Voy a buscar el
librito con las respuestas de 400 escritores a la pregunta de por qué escriben pensando en Kundera, acusado hoy por
una delación en que habría incurrido hace sesenta años en Praga. Esta
fue su respuesta: ‘Puede ser sólo una ridícula ilusión, pero uno está
convencido de que escribe porque dice lo que nadie ha dicho. Escribir
es así el placer de contradecir, la alegría de estar solo contra todos,
el gozo de provocar a sus enemigos y de irritar a sus amigos. Y es una
lástima pero, cuando el libro está listo, uno también quiere que guste.

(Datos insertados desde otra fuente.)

(* ===== verification/MsmBusSpec.v ===== *)
(** * Port: bus bandwidth votes, the specification

    A specification of the vote layer without arrays, counters or slots' leftovers, and the
    lemmas that each operation of [MsmBus] implements it. *)

From S2P Require Import Prelude.
From S2P Require Import MsmBus.

(** ** Well-formed tables and states *)

(** What the callers pass: an array of [num_usecases] usecases of [num_paths] vectors. *)
Definition table_ok (pd : msm_bus_scale_pdata) : Prop :=
  ∃ ucs, usecase pd = Some ucs ∧ num_usecases pd = Z.of_nat (length ucs) ∧
    0 < num_usecases pd < 2 ^ 31 ∧
    (∀ uc, uc ∈ ucs → uc_num_paths uc = Z.of_nat (length (uc_vectors uc)) ∧
                      uc_num_paths uc < 2 ^ 31).

Definition handle_ok (h : msm_bus_compat_handle) : Prop :=
  Z.of_nat (length (h_paths h)) = MSM_BUS_COMPAT_MAX_PATHS ∧
  0 ≤ h_num_paths h ≤ MSM_BUS_COMPAT_MAX_PATHS ∧
  (h_in_use h = true → ∃ pd, h_pdata h = Some pd ∧ table_ok pd).

Definition bus_ok (s : bus_state) : Prop :=
  Z.of_nat (length (bus_handles s)) = MSM_BUS_COMPAT_MAX_HANDLES ∧
  (∀ h, h ∈ bus_handles s → handle_ok h).

(** ** Specification *)

Record client := mkClient {
  c_table : msm_bus_scale_pdata;
  c_paths : list msm_bus_compat_path;
}.

(** Whether a device is registered, the client of each of the four numbers, and the calls
    made to the interconnect framework, newest first. *)
Record registry := mkRegistry {
  r_dev : bool;
  r_clients : list (option client);
  r_hist : list icc_event;
}.

Inductive bus_op :=
  | SetDevice
  | Register (pd : msm_bus_scale_pdata)
  | Unregister (cl : Z)
  | Update (cl index : Z).

Definition op_ok (o : bus_op) : Prop :=
  match o with
  | SetDevice => True
  | Register pd => table_ok pd
  | Unregister cl => 0 ≤ cl < 2 ^ 32
  | Update cl index => 0 ≤ cl < 2 ^ 32 ∧ 0 ≤ index < 2 ^ 31
  end.

(** The path of the first entry for the pair. *)
Fixpoint path_for (ps : list msm_bus_compat_path) (src dst : Z) : option icc_path :=
  match ps with
  | [] => None
  | p :: ps' => if (p_src p =? src) && (p_dst p =? dst) then p_path p else path_for ps' src dst
  end.

(** The votes of a usecase: one per vector whose path was acquired, in order. *)
Definition usecase_votes (ps : list msm_bus_compat_path) (vs : list msm_bus_vectors) :
    list (icc_path * Z * Z) :=
  omap (λ v, (λ p, (p, bps_to_kbps (v_ab v), bps_to_kbps (v_ib v))) <$>
             path_for ps (v_src v) (v_dst v)) vs.

(** Dropping a client's votes: a zero vote on each of its paths. *)
Definition zero_votes (ps : list msm_bus_compat_path) : list (icc_path * Z * Z) :=
  omap (λ p, (λ q, (q, 0, 0)) <$> p_path p) ps.

Definition vote_event (v : icc_path * Z * Z) : icc_event := IccSetBw v.1.1 v.1.2 v.2.
(* ===== verification/MsmBusProps.v ===== *)
(** * Port: bus bandwidth votes, properties

    The operations in sequence against their specification, the units and the order of the
    votes, and the paths a client acquires. *)

From S2P Require Import Prelude.
From S2P Require Import MsmBus.
From S2P Require Import MsmBusSpec.

(** ** Properties *)

Section Props.
Context `{Interconnect}.

Lemma run_implements os : ∀ s,
  bus_ok s → Forall op_ok os →
  ∃ s', bus_run os s = Some ((spec_run os (abs s)).1, s') ∧
        abs s' = (spec_run os (abs s)).2 ∧ bus_ok s'.
Proof.
  induction os as [|o os IH]; intros s Hok Hos; [by exists s|].
  apply Forall_cons_iff in Hos as [Ho Hos]. cbn [bus_run spec_run].
  destruct (step_implements o s Hok Ho) as (s1 & Hrun & Habs & Hok1).
  rewrite (M_bind_Some _ _ _ _ _ Hrun).
  destruct (spec_step o (abs s)) as [z r1]. cbn [fst snd] in *. subst r1.
  destruct (IH s1 Hok1 Hos) as (s2 & Hrun2 & Habs2 & Hok2).
  rewrite (M_bind_Some _ _ _ _ _ Hrun2). destruct (spec_run os (abs s1)) as [zs r2].
  by exists s2.
Qed.

(** C31: The vote layer implements the registry: any sequence of calls, with tables as the
    driver builds them and usecase indexes below 2^31, is defined from the initial state
    (no array is read out of its bounds and no NULL table is used), returns call by call what
    the registry returns, makes the same calls to the interconnect framework in the same
    order, and ends in a state that stands for the registry's. *)
Theorem bus_refines os :
  Forall op_ok os →
  ∃ s', bus_run os bus_initial = Some ((spec_run os (abs bus_initial)).1, s') ∧
        abs s' = (spec_run os (abs bus_initial)).2 ∧ bus_ok s'.
Proof.
  intros Hos. apply run_implements; [|done]. split; [done|].
  intros h Hh%elem_of_replicate. destruct Hh as [-> _]. by repeat split.
Qed.

Lemma kbps_bounds b :
  0 ≤ b ≤ 1024 * (2 ^ 32 - 1) →
  0 ≤ bps_to_kbps b ∧ 1024 * (bps_to_kbps b - 1) < b ≤ 1024 * bps_to_kbps b.
Proof.
  intros Hb. unfold bps_to_kbps, u64. rewrite Z.mod_small by lia.
  rewrite u32_small; [|split; [apply Z.div_pos; lia|apply Z.div_lt_upper_bound; lia]].
  pose proof (Z.div_mod (b + 1023) 1024). pose proof (Z.mod_pos_bound (b + 1023) 1024).
  split; [apply Z.div_pos; lia|lia].
Qed.

(** The event is the vote for a vector: on the path of its pair, the least numbers of KB/s
    that cover the demanded numbers of B/s. *)
Definition vote_for (ps : list msm_bus_compat_path) (v : msm_bus_vectors) (e : icc_event) : Prop :=
  ∃ p k l, e = IccSetBw p k l ∧ path_for ps (v_src v) (v_dst v) = Some p ∧
    0 ≤ k ∧ 1024 * (k - 1) < v_ab v ≤ 1024 * k ∧ 0 ≤ l ∧ 1024 * (l - 1) < v_ib v ≤ 1024 * l.

Definition demand_ok (v : msm_bus_vectors) : Prop :=
  0 ≤ v_ab v ≤ 1024 * (2 ^ 32 - 1) ∧ 0 ≤ v_ib v ≤ 1024 * (2 ^ 32 - 1).

Lemma usecase_votes_for ps vs :
  Forall demand_ok vs →
  Forall2 (vote_for ps) (filter (λ v, is_Some (path_for ps (v_src v) (v_dst v))) vs)
    (vote_event <$> usecase_votes ps vs).
Proof.
  induction vs as [|v vs IH]; intros Hd; [constructor|].
  apply Forall_cons_iff in Hd as [[Ha Hi] Hd]. specialize (IH Hd).
  unfold usecase_votes. cbn [omap list_omap]. destruct (path_for ps _ _) as [p|] eqn:Hp.
  - rewrite filter_cons_True by (by rewrite Hp). cbn. constructor; [|apply IH].
    do 3 eexists. split; [done|]. split; [done|].
    pose proof (kbps_bounds _ Ha). pose proof (kbps_bounds _ Hi). tauto.
  - rewrite filter_cons_False by (rewrite Hp; by intros []). apply IH.
Qed.

(** A vote covers its demand: for a registered client and a usecase of its table with
    demands a [u32] of KB/s can express, [msm_bus_scale_client_update_request] casts, in the
    order of the usecase, exactly one vote for every vector whose path was acquired, with the
    demand rounded up to the least sufficient number of KB/s (0 only for a demand of 0);
    its result is the first error; no handle changes. *)
Theorem votes_cover_demand s cl index c uc :
  bus_ok s → 0 ≤ cl < 2 ^ 32 → 0 ≤ index < 2 ^ 31 →
  client_of (abs s) cl = Some c →
  (ucs ← usecase (c_table c); lookup_z ucs index) = Some uc →
  Forall demand_ok (uc_vectors uc) →
  ∃ ret events s', msm_bus_scale_client_update_request cl index s = Some (ret, s') ∧
    bus_hist s' = reverse events ++ bus_hist s ∧
    Forall2 (vote_for (c_paths c))
      (filter (λ v, is_Some (path_for (c_paths c) (v_src v) (v_dst v))) (uc_vectors uc)) events ∧
    ret = cast_votes (bus_hist s) (usecase_votes (c_paths c) (uc_vectors uc)) 0 ∧
    r_clients (abs s') = r_clients (abs s).
Proof.
  intros Hok Hcl Hi Hc Huc Hd.
  destruct (update_implements cl index s Hok (conj Hcl Hi)) as (s' & Hrun & Habs & _).
  cbn [bus_step spec_step] in Hrun, Habs. rewrite Hc, Huc in Hrun, Habs. cbn [fst snd] in *.
  do 3 eexists. split; [exact Hrun|]. split; [exact (f_equal r_hist Habs)|].
  split; [by apply usecase_votes_for|]. split; [done|]. exact (f_equal r_clients Habs).
Qed.

(** The paths of a client: at most six, one per pair, each of a mapped pair of the vectors. *)
Definition paths_ok (vs : list msm_bus_vectors) (ps : list msm_bus_compat_path) : Prop :=
  Z.of_nat (length ps) ≤ MSM_BUS_COMPAT_MAX_PATHS ∧
  NoDup ((λ p, (p_src p, p_dst p)) <$> ps) ∧
  (∀ p, p ∈ ps → is_Some (p_path p) ∧ is_Some (map_src_dst_to_icc_name (p_src p) (p_dst p)) ∧
     ∃ v, v ∈ vs ∧ v_src v = p_src p ∧ v_dst v = p_dst p).

Lemma path_for_None ps src dst :
  (∀ p, p ∈ ps → is_Some (p_path p)) → path_for ps src dst = None →
  (src, dst) ∉ ((λ p, (p_src p, p_dst p)) <$> ps).
Proof.
  intros Hs Hp Hin. apply list_elem_of_fmap in Hin as (p & [= -> ->] & Hin).
  induction ps as [|q ps IH]; [by apply elem_of_nil in Hin|]. cbn [path_for] in Hp.
  destruct (_ && _) eqn:Hq.
  - destruct (Hs q) as [? Hqp]; [by left|]. by rewrite Hqp in Hp.
  - apply elem_of_cons in Hin as [->|Hin]; [by rewrite !Z.eqb_refl in Hq|].
    apply IH; [|done|done]. intros q' Hq'. apply Hs. by right.
Qed.

Lemma paths_for_ok (vs0 vs : list msm_bus_vectors) :
  (∀ hist name p, icc_get hist name = inr p → is_Some p) →
  (∀ v, v ∈ vs → v ∈ vs0) → ∀ ps hist,
  paths_ok vs0 ps → paths_ok vs0 (paths_for hist vs ps).1.
Proof.
  intros Hget. induction vs as [|v vs IH]; intros Hin ps hist Hps; [done|]. cbn [paths_for].
  assert (∀ v, v ∈ vs → v ∈ vs0) as Hin' by (intros; apply Hin; by right).
  destruct (map_src_dst_to_icc_name _ _) as [name|] eqn:Hname; [|by apply IH].
  destruct (path_for ps _ _) eqn:Hp; [by apply IH|].
  destruct (Z.leb_spec MSM_BUS_COMPAT_MAX_PATHS (Z.of_nat (length ps))) as [|Hlt]; [done|].
  destruct (icc_get hist name) as [e|p] eqn:Hg; [by apply IH|].
  apply IH; [done|]. destruct Hps as (Hl & Hnd & Hall). split; [|split].
  - rewrite length_app. cbn [length]. lia.
  - rewrite fmap_app. apply list.NoDup_app. split; [done|]. split; [|apply NoDup_singleton].
    intros x Hx ->%list_elem_of_singleton. revert Hx. apply path_for_None; [|done].
    intros q Hq. by apply Hall.
  - intros q [Hq| ->%list_elem_of_singleton]%elem_of_app; [by apply Hall|]. cbn.
    split; [by eapply Hget|]. rewrite Hname. split; [done|]. exists v. split; [|done].
    apply Hin. by left.
Qed.

(** Registration acquires each path once: when the framework gives no NULL path,
    a successful [msm_bus_scale_register_client] returns the number of a free handle, which
    now belongs to the table with at most six paths, one per (source, destination) pair and
    only for mapped pairs of the first usecase; no other client changes. *)
Theorem registration_exact s pd cl s' :
  (∀ hist name p, icc_get hist name = inr p → is_Some p) →
  bus_ok s → table_ok pd →
  msm_bus_scale_register_client (Some pd) s = Some (cl, s') → cl ≠ 0 →
  1 ≤ cl ≤ MSM_BUS_COMPAT_MAX_HANDLES ∧ client_of (abs s) cl = None ∧
  ∃ ps, ps ≠ [] ∧ paths_ok (first_usecase pd) ps ∧
    r_clients (abs s') = <[Z.to_nat (cl - 1) := Some (mkClient pd ps)]> (r_clients (abs s)).
Proof.
  intros Hget Hok Ht Hrun Hcl.
  destruct (register_implements pd s Hok Ht) as (s1 & Hrun1 & Habs & _).
  cbn [bus_step] in Hrun1.
  assert (cl = (spec_step (Register pd) (abs s)).1 ∧ s' = s1) as [Hz ->] by (split; congruence).
  rewrite Habs. clear Habs Hrun Hrun1. revert Hz. cbn [spec_step].
  destruct (r_dev (abs s)); [|done].
  destruct (list_find _ _) as [[n oc]|] eqn:Hfind; [|done].
  apply list_find_Some in Hfind as (Hn & Hfree & _). cbn in Hfree. subst oc.
  destruct (paths_for _ _ _) as [ps hist] eqn:Hps. destruct ps as [|p ps]; cbn [fst snd]; [done|].
  intros ->. destruct Hok as [Hlen _].
  assert (n < length (bus_handles s))%nat as Hlt.
  { apply lookup_lt_Some in Hn. cbn [abs r_clients] in Hn. by rewrite length_fmap in Hn. }
  replace (Z.of_nat n + 1 - 1) with (Z.of_nat n) by lia. rewrite Nat2Z.id.
  split; [lia|]. split.
  { unfold client_of. rewrite (proj2 (Z.eqb_neq _ 0)) by lia.
    replace (Z.of_nat n + 1 - 1) with (Z.of_nat n) by lia. by rewrite lookup_z_nat, Hn. }
  exists (p :: ps). split; [done|]. split; [|done].
  pose proof (paths_for_ok (first_usecase pd) (first_usecase pd) Hget (λ v Hv, Hv) [] (r_hist (abs s)))
    as Hp. rewrite Hps in Hp. apply Hp. split; [done|]. split; [apply NoDup_nil_2|].
  intros q []%not_elem_of_nil.
Qed.

(** The index of an update is converted to [int] before it is compared: 2^31 and more pass
    the test and the table is read out of its bounds. *)
Lemma update_index_wraps s cl index c :
  bus_ok s → 0 ≤ cl < 2 ^ 32 → 2 ^ 31 ≤ index < 2 ^ 32 →
  client_of (abs s) cl = Some c →
  msm_bus_scale_client_update_request cl index s = None.
Proof.
  intros Hok Hcl Hi Hc. unfold msm_bus_scale_client_update_request.
  destruct (client_cases s cl Hok Hcl) as [[_ Hno]|(n & h & -> & -> & Hh & Hhok & Heq)].
  { by rewrite Hc in Hno. }
  replace (Z.of_nat n + 1 - 1) with (Z.of_nat n) by lia.
  rewrite (M_bind_Some _ _ _ _ _ (get_handle_spec s n h Hh)).
  rewrite Hc in Heq. unfold abs_handle in Heq. destruct (h_in_use h) eqn:Hu; [|done].
  pose proof Hhok as (_ & _ & (pd & Hpd & ucs & Hucs & Hn & Hr & _)%(λ f, f Hu)).
  rewrite Hpd, Hucs.
  assert (i32 index = index - 2 ^ 32) as ->.
  { unfold i32. rewrite <- (Z.mod_add _ (-1)) by lia. rewrite Z.mod_small; lia. }
  rewrite (proj2 (Z.leb_gt _ _)) by lia.
  unfold mbind, M_bind, of_option, lookup_z. rewrite (proj2 (Z.leb_le 0 index)) by lia.
  by rewrite lookup_ge_None_2 by lia.
Qed.
End Props.

(** ** Witnesses: the driver's own table, a framework that gives two paths *)

Definition demo_icc : Interconnect := {|
  icc_get _ name := if String.eqb name "ipa-mem" then inr (Some 1%positive)
                    else inr (Some 2%positive);
  icc_set _ _ _ _ := 0;
|}.

Lemma default_table_ok : table_ok msm_bus_cl_get_pdata.
Proof.
  exists compat_usecases. split_and!; try done.
  intros uc [->|[->|[]%not_elem_of_nil]%elem_of_cons]%elem_of_cons; done.
Qed.

Lemma bus_initial_ok : bus_ok bus_initial.
Proof.
  split; [done|]. intros h [-> _]%elem_of_replicate. by repeat split.
Qed.

Definition demo_ops : list bus_op :=
  [Update 1 1; SetDevice; Register msm_bus_cl_get_pdata; Update 1 1; Update 1 2;
   Register msm_bus_cl_get_pdata; Unregister 1; Update 1 0; Unregister 9].

Lemma demo_ops_ok : Forall op_ok demo_ops.
Proof.
  repeat constructor; cbn; try lia; apply default_table_ok.
Qed.

Definition demo_before : bus_state := Eval vm_compute in
  match (bus_run (H := demo_icc) [SetDevice] bus_initial) with
  | Some (_, s) => s | None => bus_initial end.

Definition demo_after : bus_state := Eval vm_compute in
  match (bus_run (H := demo_icc) [SetDevice; Register msm_bus_cl_get_pdata] bus_initial) with
  | Some (_, s) => s | None => bus_initial end.

Lemma demo_before_ok : bus_ok demo_before.
Proof. exact bus_initial_ok. Qed.

Lemma demo_after_ok : bus_ok demo_after.
Proof.
  split; [done|]. change (∀ h, h ∈ [nth 0 (bus_handles demo_after) zero_handle;
    zero_handle; zero_handle; zero_handle] → handle_ok h).
  intros h [->|Hin]%elem_of_cons.
  - split; [done|]. split; [done|]. intros _. eexists. split; [done|apply default_table_ok].
  - apply bus_initial_ok. by apply (list_elem_of_further _ zero_handle).
Qed.

Lemma bus_refines_witness :
  Forall op_ok demo_ops ∧
  ∃ s', bus_run (H := demo_icc) demo_ops bus_initial =
          Some ((spec_run (H := demo_icc) demo_ops (abs bus_initial)).1, s') ∧
        abs s' = (spec_run (H := demo_icc) demo_ops (abs bus_initial)).2 ∧ bus_ok s'.
Proof. split; [apply demo_ops_ok|]. apply (bus_refines (H := demo_icc) demo_ops). apply demo_ops_ok. Defined.

(** What that run returns. *)
Example demo_results :
  (spec_run (H := demo_icc) demo_ops (abs bus_initial)).1 =
  [- EINVAL; 0; 1; 0; - EINVAL; 2; 0; - EINVAL; 0].
Proof. by vm_compute. Qed.

Definition demo_client : client :=
  mkClient msm_bus_cl_get_pdata
    [mkPath MSM_BUS_MASTER_IPA MSM_BUS_SLAVE_EBI_CH0 (Some 1%positive);
     mkPath MSM_BUS_MASTER_IPA MSM_BUS_SLAVE_OCIMEM (Some 2%positive)].

Lemma votes_cover_demand_witness :
  client_of (abs demo_after) 1 = Some demo_client ∧
  ∃ ret events s',
    msm_bus_scale_client_update_request (H := demo_icc) 1 1 demo_after = Some (ret, s') ∧
    bus_hist s' = reverse events ++ bus_hist demo_after ∧
    Forall2 (vote_for (c_paths demo_client))
      (filter (λ v, is_Some (path_for (c_paths demo_client) (v_src v) (v_dst v)))
        compat_nominal_vectors) events ∧
    ret = cast_votes (H := demo_icc) (bus_hist demo_after)
            (usecase_votes (c_paths demo_client) compat_nominal_vectors) 0 ∧
    r_clients (abs s') = r_clients (abs demo_after).
Proof.
  split; [reflexivity|].
  apply (votes_cover_demand (H := demo_icc) demo_after 1 1 demo_client
    (mkPaths 2 compat_nominal_vectors)); try done; [apply demo_after_ok|].
  repeat constructor; cbn; lia.
Defined.

Lemma registration_exact_witness :
  1 ≤ 1 ≤ MSM_BUS_COMPAT_MAX_HANDLES ∧ client_of (abs demo_before) 1 = None ∧
  ∃ ps, ps ≠ [] ∧ paths_ok (first_usecase msm_bus_cl_get_pdata) ps ∧
    r_clients (abs demo_after) =
      <[Z.to_nat (1 - 1) := Some (mkClient msm_bus_cl_get_pdata ps)]> (r_clients (abs demo_before)).
Proof.
  apply (registration_exact (H := demo_icc)).
  - intros hist name p. cbn. destruct (String.eqb name "ipa-mem"); intros [= <-]; by eexists.
  - apply demo_before_ok.
  - apply default_table_ok.
  - by vm_compute.
  - lia.
Defined.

Es inevitable, es humano. Ahora bien, ¿cómo puede gustar aquél que
desafía apasionadamente a todos? Esta es la enorme contradicción sobre
la que descansa nuestra actividad. ¿Habrá una salida? Sí; de vez en
cuando se tiene la suerte de ser mal comprendido’.
Junto
a Kundera, que está en el grupo francés y no en el checo, encuentro la
respuesta de Le Clézio, flamante Nobel. Es larga pero buena: ‘Lo diré
todo. Tenía diez o doce años, vivía en esa casa de tipo napolitano
sobre el puerto, completamente decrépita, con sábanas secando en todas
las ventanas, gatos peleándose en las terrazas y, por cierto,
escuadrillas de palomas. Entonces yo no sabía qué era un escritor, no
tenía idea, ignoraba que una vez hubo uno, llamado Jean Lorrain, que
vivió en esa misma casa. Me acuerdo de esa casa sobre todo cuando hacía
bueno, en verano y al inicio de la primavera, porque leíamos con las
ventanas abiertas y oíamos el ruido de los vencejos y los arrullos de
las palomas. Había un ruido que me provocaba. No sé decir por qué pero,
aún ahora cuando lo pienso, se me pone la carne de gallina y me pongo
melancólico e impaciente. Ese ruido precede el momento en que sé que me
sentaré en cualquier sitio, cogeré un cuaderno y un lápiz y comenzaré a
escribir. Ese ruido eran las voces de los muchachos que voceaban sus
nombres llamándose en el patio. Unos silbaban y otros asomaban la
cabeza por la ventana y decían: ‘¿No vienen?’. Y los de arriba: ‘¿Adónde
vais?’. Iban no sé adónde, a la playa, a la feria, o simplemente a la
esquina a hablar, a esperar a las chicas que salían de la escuela, no
importa adónde iban. Pero cuando yo escuchaba esos silbidos y los
nombres que pronunciaban en el patio, imaginaba otra vida que la mía,
imaginaba unas carreras en la infinidad de las calles, imaginaba unos
baños en el agua fría del mar, el sol, el olor del cabello de las
chicas, la música de los bailes, la noche, la aventura. Nunca escuché
que pronunciaran mi nombre en ese patio, nunca nadie silbó por mí. Yo
vivía en esa casa, en la misma casa que ellos, pero ellos eran otro mundo. Pues eso es, es por eso que escribo’.